O Plasmídeo CRISPR/Cas9 KO RNF149 (h) é um conjunto de plasmídeos concebido para a interrupção direcionada do gene RNF149 em linhas celulares human. Cada plasmídeo coexpressa um RNA guia único (sgRNA) direcionado a um local distinto dentro do RNF149, juntamente com a nuclease Cas9 de Streptococcus pyogenes. Os plasmídeos também codificam GFP, permitindo a identificação fluorescente e o enriquecimento de células transfectadas com sucesso por microscopia de fluorescência ou citometria de fluxo.
O design multiguia aumenta a probabilidade de gerar inserções ou deleções (indels) que interrompem o quadro de leitura aberto do RNF149 na sequência da formação de quebras de cadeia dupla mediadas por Cas9. As quebras de ADN introduzidas pelo sistema CRISPR/Cas9 são reparadas através de vias endógenas de junção de extremidades não homólogas (NHEJ), resultando frequentemente em mutações de deslocamento de quadro que abolir a expressão da proteína RNF149.

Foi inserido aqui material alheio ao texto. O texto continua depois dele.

(* ===== verification/Crypto.v ===== *)
(** * The cryptographic interface (src/dosshd/crypto/crypto.h, rng.h)

    What the SSH server calls.  [Crypto] lists the operations of crypto.h and
    rng.h with byte strings for buffers; [CryptoOk] states what the server relies
    on: output lengths, bytes, and that ChaCha20 with the same key, nonce and
    counter undoes itself.  SHA-256 is not a parameter: it is Sha256.v. *)
From Stdlib Require Import ZArith Lia.
From stdpp Require Import base list numbers.
From S2P Require Import Prelude Sha256.
Local Open Scope Z_scope.

Class Crypto : Type := {
  (** shared = scalar * point *)
  dossh_x25519 : list Z -> list Z -> list Z;
  dossh_x25519_public_key : list Z -> list Z;
  (** secret key, message *)
  dossh_ed25519_sign : list Z -> list Z -> list Z;
  (** signature, public key, message; 0 when valid *)
  dossh_ed25519_verify : list Z -> list Z -> list Z -> Z;
  (** input ([None] for the null pointer), length, key, nonce, counter *)
  dossh_chacha20_djb : option (list Z) -> Z -> list Z -> list Z -> Z -> list Z;
  (** message, one-time key *)
  dossh_poly1305 : list Z -> list Z -> list Z;
  (** the state of the generator, [rng_bytes] and [rng_stir] *)
  rng : Type;
  rng_bytes : Z -> rng -> list Z * rng;
  rng_stir : Z -> rng -> rng;
}.

Class CryptoOk (C : Crypto) : Prop := {
  x25519_length k p : length (dossh_x25519 k p) = 32%nat;
  x25519_bytes k p : all_bytes (dossh_x25519 k p);
  x25519_public_key_length k : length (dossh_x25519_public_key k) = 32%nat;
  x25519_public_key_bytes k : all_bytes (dossh_x25519_public_key k);
  ed25519_sign_length k m : length (dossh_ed25519_sign k m) = 64%nat;
  ed25519_sign_bytes k m : all_bytes (dossh_ed25519_sign k m);
  chacha20_length i n k o c : 0 <= n -> len (dossh_chacha20_djb i n k o c) = n;
  chacha20_bytes i n k o c : all_bytes (dossh_chacha20_djb i n k o c);
  chacha20_involutive x n k o c :
    all_bytes x -> len x = n ->
    dossh_chacha20_djb (Some (dossh_chacha20_djb (Some x) n k o c)) n k o c = x;
  poly1305_length m k : length (dossh_poly1305 m k) = 16%nat;
  poly1305_bytes m k : all_bytes (dossh_poly1305 m k);
  rng_bytes_length n r : 0 <= n -> len (rng_bytes n r).1 = n;
  rng_bytes_bytes n r : all_bytes (rng_bytes n r).1;
}.

(** [dossh_sha256]; the digest does not depend on the uninitialised context on
    the stack (see [sha256_fips]). *)
Definition dossh_sha256 (m : list Z) : list Z := sha256 ctx0 m.

Lemma dossh_sha256_length m : length (dossh_sha256 m) = 32%nat.
Proof. apply sha256_length. Qed.
Lemma dossh_sha256_bytes m : all_bytes (dossh_sha256 m).
Proof. apply sha256_bytes. Qed.
Arguments dossh_sha256 : simpl never.

(** ** A toy instance

    For evaluating the protocol code on concrete inputs: a cipher that adds a
    position- and key-dependent mask, checksums for tags and signatures, a
    counter for the generator.  It satisfies the interface and nothing more. *)

Definition toy_sum (l : list Z) : Z := fold_left (fun a b => u16 (3 * a + b + 1)) l 0.
Definition toy_bytes (n : nat) (seed : Z) : list Z :=
  (fun i => u8 (seed + 7 * i + seed / 256)) <$> seqZ 0 (Z.of_nat n).
Definition toy_mask (k o : list Z) (c : Z) : Z := u16 (toy_sum k + 5 * toy_sum o + c).
Fixpoint toy_xor (x m : list Z) : list Z :=
  match x, m with a :: x, b :: m => u8 (Z.lxor a b) :: toy_xor x m | _, _ => [] end.
(** The input cut or zero-extended to [n] bytes. *)
Definition toy_input (i : option (list Z)) (n : nat) : list Z :=
  match i with None => replicate n 0 | Some x => take n x ++ replicate (n - length x) 0 end.

Definition toy : Crypto := {|
  dossh_x25519 k p := toy_bytes 32 (toy_sum k + toy_sum p);
  dossh_x25519_public_key k := toy_bytes 32 (toy_sum k);
  dossh_ed25519_sign k m := toy_bytes 64 (toy_sum k + toy_sum m);
  dossh_ed25519_verify s p m := if decide (s = toy_bytes 64 (toy_sum p + toy_sum m)) then 0 else -1;
  dossh_chacha20_djb i n k o c := toy_xor (toy_input i (Z.to_nat n)) (toy_bytes (Z.to_nat n) (toy_mask k o c));
  dossh_poly1305 m k := toy_bytes 16 (toy_sum m + 3 * toy_sum k);
  rng := Z;
  rng_bytes n r := (toy_bytes (Z.to_nat n) r, r + 1);
  rng_stir x r := r + x;
|}.

Lemma toy_bytes_length n s : length (toy_bytes n s) = n.
Proof. unfold toy_bytes. rewrite length_fmap, length_seqZ. lia. Qed.
Lemma toy_bytes_bytes n s : all_bytes (toy_bytes n s).
Proof. apply Forall_fmap, Forall_true. intros. apply u8_byte. Qed.
Lemma toy_xor_length x m : length x = length m -> length (toy_xor x m) = length x.
Proof. revert m. induction x as [|a x IH]; intros [|b m] H; try done. cbn. f_equal. apply IH. by injection H. Qed.
Lemma toy_xor_bytes x m : all_bytes (toy_xor x m).
Proof. revert m. induction x as [|a x IH]; intros [|b m]; cbn; try by apply Forall_nil. apply Forall_cons. split; [apply u8_byte|apply IH]. Qed.
Lemma toy_xor_xor x m : all_bytes x -> all_bytes m -> length x = length m -> toy_xor (toy_xor x m) m = x.
Proof.
  intros Hx. revert m. induction Hx as [|a x Ha _ IH]; intros [|b m] Hm H; try done. cbn.
  apply Forall_cons in Hm as [Hb Hm]. f_equal; [|apply IH; [done|by injection H]].
  assert (u8 (Z.lxor a b) = Z.lxor a b) as ->.
  { apply u8_id. split; [apply Z.lxor_nonneg; unfold is_byte in *; lia|].
    destruct (decide (Z.lxor a b = 0)) as [->|Hne]; [done|].
    assert (0 <= Z.lxor a b) by (apply Z.lxor_nonneg; unfold is_byte in *; lia).
    change 256 with (2 ^ 8). apply Z.log2_lt_pow2; [lia|].
    pose proof (Z.log2_lxor a b ltac:(unfold is_byte in *; lia) ltac:(unfold is_byte in *; lia)).
    assert (forall z, is_byte z -> Z.log2 z < 8) as Hlog.
    { intros z Hz. unfold is_byte in Hz. destruct (decide (z = 0)) as [->|]; [done|]. apply Z.log2_lt_pow2; lia. }
    pose proof (Hlog a Ha). pose proof (Hlog b Hb). lia. }
  rewrite Z.lxor_assoc, Z.lxor_nilpotent, Z.lxor_0_r. by apply u8_id.
Qed.
Lemma toy_input_length i n : length (toy_input i n) = n.
Proof. destruct i; cbn; rewrite ?length_app, ?length_take, ?length_replicate; lia. Qed.

#[export] Instance toy_ok : CryptoOk toy.
Proof.
  constructor; cbn [dossh_x25519 dossh_x25519_public_key dossh_ed25519_sign dossh_chacha20_djb
    dossh_poly1305 rng rng_bytes toy fst]; intros; auto using toy_bytes_length, toy_bytes_bytes, toy_xor_bytes.
  - rewrite toy_xor_length; rewrite toy_input_length; [lia|by rewrite toy_bytes_length].
  - assert (forall y, length y = length x -> toy_input (Some y) (Z.to_nat n) = y) as E.
    { intros y Hy. cbn. rewrite take_ge by lia. replace (Z.to_nat n - length y)%nat with O by lia. apply app_nil_r. }
    rewrite (E x) by done. rewrite E.
    + apply toy_xor_xor; [done|apply toy_bytes_bytes|rewrite toy_bytes_length; lia].
    + rewrite toy_xor_length; [done|rewrite toy_bytes_length; lia].
  - rewrite toy_bytes_length. lia.
Qed.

Este sistema de knockout CRISPR permite a geração eficiente de modelos celulares com deficiência de RNF149 para a investigação da sinalização de RNF149, estudos de genómica funcional, investigação em biologia do cancro e avaliação de respostas terapêuticas em linhas celulares humanas.
CRISPRs +/- HDRs
Apenas para uso em investigação. Não se destina a uso diagnóstico ou terapêutico.